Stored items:
(** One attempt, through the observability layer. *)
Definition observed_call {I O} (rpc_method : MetricRpcMethod) (outside : Outside I O) (k : nat)
    (req : HttpRequest (JsonRpcRequest I)) :
    M (Result (HttpJsonRpcResponse O) HttpClientError) :=
  req_data ← on_request rpc_method req;
  modify (meanwhile outside k) ;;
  match answer outside k req with
  | Ok response => on_response req_data response ;; mret (Ok response)
  | Err error => on_error req_data error ;; mret (Err error)
  end.

(** The policy [DoubleMaxResponseBytes] of [canhttp]: the request to try next, if any. *)
Class RetryPolicy := next_request : forall {I O : Type},
  HttpRequest (JsonRpcRequest I) -> Result (HttpJsonRpcResponse O) HttpClientError ->
  option (HttpRequest (JsonRpcRequest I)).
Context `{RetryPolicy}.

Definition OUT_OF_FUEL : string := "out of fuel".

(** The retry layer around the layer that sets the id. *)
Fixpoint retry_call {I O} (fuel : nat) (rpc_method : MetricRpcMethod) (outside : Outside I O)
    (k : nat) (req : HttpRequest (JsonRpcRequest I)) :
    M (Result (HttpJsonRpcResponse O) HttpClientError) :=
  match fuel with
  | O => panic OUT_OF_FUEL
  | S fuel =>
      numbered ← generate_request_id req;
      result ← observed_call rpc_method outside k numbered;
      match next_request req result with
      | Some req => retry_call fuel rpc_method outside (S k) req
      | None => mret result
      end
  end.

(** Each retry doubles the size or reaches the limit of 2,000,000 bytes, which is less than
    2^21: 22 attempts are enough ([retry_call_terminates]). *)
Definition RETRY_FUEL : nat := 22.

(** [http_client(rpc_method, retry)] called on a request. *)
Definition http_client {I O} (rpc_method : MetricRpcMethod) (retry : bool)
    (outside : Outside I O) (req : HttpRequest (JsonRpcRequest I)) :
    M (RpcResult (HttpJsonRpcResponse O)) :=
  result ← (if retry then retry_call RETRY_FUEL rpc_method outside 0 req
            else observed_call rpc_method outside 0 req);
  mret (result_map_err RpcError_from_HttpClientError result).

(** ** The layers below: headers and conversions *)

Definition CONTENT_TYPE : string := "content-type".
(** [service_request_builder], around a service that returns the request it is given. *)
Definition service_request_builder `{!ConvertCrate} {I} (req : HttpRequest (JsonRpcRequest I)) :
  Result IcHttpRequest string :=
  let req := insert_request_header_if_not_present CONTENT_TYPE CONTENT_TYPE_VALUE req in
  let? req := json_request_convert req in
  http_request_convert req.

(** ** Raw JSON-RPC requests *)

Context `{RegexCrate} `{SerdeJson (JsonRpcRequest serde_Value)}.

Definition json_rpc_request_arg (service : ResolvedRpcService) (json_rpc_payload : string)
    (max_response_bytes : u64) : M (RpcResult (HttpRequest (JsonRpcRequest serde_Value))) :=
  let* body := mret (result_map_err (fun e =>
      RpcError.ValidationError (ValidationError.Custom ("Invalid JSON RPC request: " +:+ e)))
    (from_slice (T := JsonRpcRequest serde_Value) (bytes_of_string json_rpc_payload))) in
  override_provider ← get_override_provider;
  let* builder := ResolvedRpcService_post service override_provider in
  mret (result_map_err (fun e =>
      RpcError.ValidationError (ValidationError.Custom
        ("Invalid request: " +:+ http_Error_to_string e)))
    (Builder_body body
      (Builder_transform_context "__transform_json_rpc" []
        (Builder_max_response_bytes max_response_bytes builder)))).

Definition json_rpc_request (service : ResolvedRpcService) (json_rpc_payload : string)
    (max_response_bytes : u64) (outside : Outside serde_Value serde_Value) :
    M (RpcResult (HttpJsonRpcResponse serde_Value)) :=
  let* request := json_rpc_request_arg service json_rpc_payload max_response_bytes in
  http_client "request" false outside request.

(** ** Cycles *)

Record ChargingPolicyWithCollateral := { charge_user : bool; collateral_cycles : u128 }.
Definition ChargingPolicyWithCollateral_new (num_nodes_in_subnet : u32) (charge_user : bool)
    (collateral_cycles_per_node : u128) : ChargingPolicyWithCollateral :=
  let collateral_cycles := saturating_mul 128 collateral_cycles_per_node num_nodes_in_subnet in
  {| charge_user := charge_user; collateral_cycles := collateral_cycles |}.
Definition ChargingPolicyWithCollateral_default : M ChargingPolicyWithCollateral :=
  nodes ← get_num_subnet_nodes;
  demo ← is_demo_active;
  mret (ChargingPolicyWithCollateral_new nodes (negb demo) COLLATERAL_CYCLES_PER_NODE).
Definition cycles_to_charge (self : ChargingPolicyWithCollateral) (_request : IcHttpRequest)
    (attached_cycles : u128) : u128 :=
  if charge_user self then saturating_add 128 attached_cycles (collateral_cycles self) else 0.

(** ** The transformation of raw responses *)

(** [util::canonicalize_json]. *)
Definition canonicalize_json (text : list byte) : option (list byte) :=
  match from_slice (T := serde_Value) text with
  | Err _ => None
  | Ok json => Some (to_vec json)
  end.

Definition transform_http_request (args : TransformArgs) : IcHttpResponse :=
  let response := args_response args in
  {| resp_status := resp_status response;
     resp_body := default (resp_body response) (canonicalize_json (resp_body response));
     resp_headers := [] |}.
End Client.
Arguments answer {_ _ _ _ I O} _.
Arguments meanwhile {_ _ _ _ I O} _.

* **How to complete this task**: In the data above, find each line that uses the string "meanwhile". Copy it.

* **Problem solution**:
  modify (meanwhile outside k) ;;
Arguments meanwhile {_ _ _ _ I O} _.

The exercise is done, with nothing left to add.